▶ **Material provided**
(** The loop of [Collect] with the result so far; a nil pointer dereference is a
    panic. *)
Fixpoint collectLoop (fuel : nat) (stream : normalizedStream) (acc : Result) : result Result :=
  match fuel with
  | O => Err (Plain "fuel")
  | S n =>
      match Recv stream with
      | (None, _) =>
          Ok (MkResult (res_Output acc) (head (res_ToolCalls acc)) (res_ToolCalls acc)
                (res_Usage acc) (res_FinishReason acc))
      | (Some event, stream') =>
          if decide (sv_Type event = EventTextDelta) then
            collectLoop n stream' (MkResult (res_Output acc +:+ sv_Text event) (res_ToolCall acc)
              (res_ToolCalls acc) (res_Usage acc) (res_FinishReason acc))
          else if decide (sv_Type event = EventToolCall) then
            match sv_ToolCall event with
            | Some call => collectLoop n stream' (MkResult (res_Output acc) (res_ToolCall acc)
                (res_ToolCalls acc ++ [call]) (res_Usage acc) (res_FinishReason acc))
            | None => Err (Plain "nil pointer dereference")
            end
          else if decide (sv_Type event = EventUsage) then
            match sv_Usage event with
            | Some usage => collectLoop n stream' (MkResult (res_Output acc) (res_ToolCall acc)
                (res_ToolCalls acc) usage (res_FinishReason acc))
            | None => Err (Plain "nil pointer dereference")
            end
          else if decide (sv_Type event = EventFinish) then
            match sv_Finish event with
            | Some f => collectLoop n stream' (MkResult (res_Output acc) (res_ToolCall acc)
                (res_ToolCalls acc) (res_Usage acc) (fin_Reason f))
            | None => Err (Plain "nil pointer dereference")
            end
          else if decide (sv_Type event = EventError) then Err (Plain "stream error")
          else Err (Sentinel ErrInvalidResult)
      end
  end.

(** One call per remaining source event, one for its end, one for [io.EOF]. *)
Definition collectFuel (stream : normalizedStream) : nat :=
  length (sl_events (ns_source stream)) + 3.

Definition Collect (stream : normalizedStream) : result Result :=
  collectLoop (collectFuel stream) stream emptyResult.

(** [ValidatePhase1Result] *)
Definition ValidatePhase1Result (result : Result) : Prelude.result unit :=
  match res_ToolCall result with
  | None => Err (Sentinel ErrInvalidResult)
  | Some call =>
      if decide (tc_Name call <> Phase1PatchTool) then Err (Sentinel ErrIllegalToolCall)
      else if bool_decide (tc_Arguments call = "") || negb (json_Valid (tc_Arguments call))
      then Err (Sentinel ErrInvalidResult)
      else Ok tt
  end.
End normalized.

Arguments Request C : clear implicits.
Arguments normalizedStream C : clear implicits.

(** ** The deterministic reasoner: fake.go *)

(** [FakeReasoner]; its mutex makes each call atomic. *)
Record FakeReasoner : Type := MkFakeReasoner {
  fk_events : list StreamEvent;
  fk_sourceErr : option sourceError;
  fk_calls : Z;
  fk_defaultMode : bool
}.

(** [{"<key>":"<value>"}] *)
Definition objectLiteral (key value : string) : string :=
  "{" +:+ quote +:+ key +:+ quote +:+ ":" +:+ quote +:+ value +:+ quote +:+ "}".

Definition NewFakeReasoner : FakeReasoner :=
  MkFakeReasoner
    [ textEvent "deterministic fake patch";
      toolCallEvent (MkToolCall "phase1-fake-call" Phase1PatchTool (objectLiteral "patch" "fake"));
      usageEvent (MkUsage 0 1 1);
      finishEvent "tool_calls" ]
    None 0 true.

Definition NewFakeReasonerWithEvents (events : list StreamEvent) : FakeReasoner :=
  MkFakeReasoner events None 0 false.

Definition NewFailingFakeReasoner (err : sourceError) : FakeReasoner :=
  MkFakeReasoner [] (Some err) 0 false.

(** [NewFakeReasonerWithResult] *)
Definition scriptedCall (call : ToolCall) : ToolCall :=
  if decide (tc_ID call = "")
  then MkToolCall "scripted-fake-call" (tc_Name call) (tc_Arguments call) else call.

Definition zeroUsage (u : Usage) : bool :=
  bool_decide (us_InputTokens u = 0 /\ us_OutputTokens u = 0 /\ us_TotalTokens u = 0)%Z.

Definition NewFakeReasonerWithResult (result : Result) : FakeReasoner :=
  NewFakeReasonerWithEvents
    ((if decide (res_Output result <> "") then [textEvent (res_Output result)] else []) ++
     (match res_ToolCall result with Some call => [toolCallEvent (scriptedCall call)] | None => [] end) ++
     (if zeroUsage (res_Usage result) then [] else [usageEvent (res_Usage result)]) ++
     [finishEvent (if decide (res_FinishReason result = "") then "tool_calls"
                   else res_FinishReason result)]).

Definition inspectionTurn : list StreamEvent :=
  [ textEvent "deterministic fake repository inspection";
    toolCallEvent (MkToolCall "phase5-fake-call" "repo.read" (objectLiteral "path" "."));
    usageEvent (MkUsage 0 1 1);
    finishEvent "tool_calls" ].

(** [Reason]; a cancelled context replaces the source error. *)
Definition fakeReason {C : Type} (fake : FakeReasoner) (cancelled : option sourceError)
    (request : Request C) : normalizedStream C * FakeReasoner :=
  let events := if fk_defaultMode fake && bool_decide (0 < length (rq_Tools request))
                then inspectionTurn else fk_events fake in
  let sourceErr := match cancelled with Some err => Some err | None => fk_sourceErr fake end in
  (NewNormalizedStream request (MkSliceStream events sourceErr 0 false),
   MkFakeReasoner (fk_events fake) (fk_sourceErr fake) (i64 (fk_calls fake + 1)) (fk_defaultMode fake)).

▶ **What you are asked to do**
From the first line of the records above to the line that contains "match sv_ToolCall event with", quote each line exactly.

▶ **Exercise output**
(** The loop of [Collect] with the result so far; a nil pointer dereference is a
    panic. *)
Fixpoint collectLoop (fuel : nat) (stream : normalizedStream) (acc : Result) : result Result :=
  match fuel with
  | O => Err (Plain "fuel")
  | S n =>
      match Recv stream with
      | (None, _) =>
          Ok (MkResult (res_Output acc) (head (res_ToolCalls acc)) (res_ToolCalls acc)
                (res_Usage acc) (res_FinishReason acc))
      | (Some event, stream') =>
          if decide (sv_Type event = EventTextDelta) then
            collectLoop n stream' (MkResult (res_Output acc +:+ sv_Text event) (res_ToolCall acc)
              (res_ToolCalls acc) (res_Usage acc) (res_FinishReason acc))
          else if decide (sv_Type event = EventToolCall) then
            match sv_ToolCall event with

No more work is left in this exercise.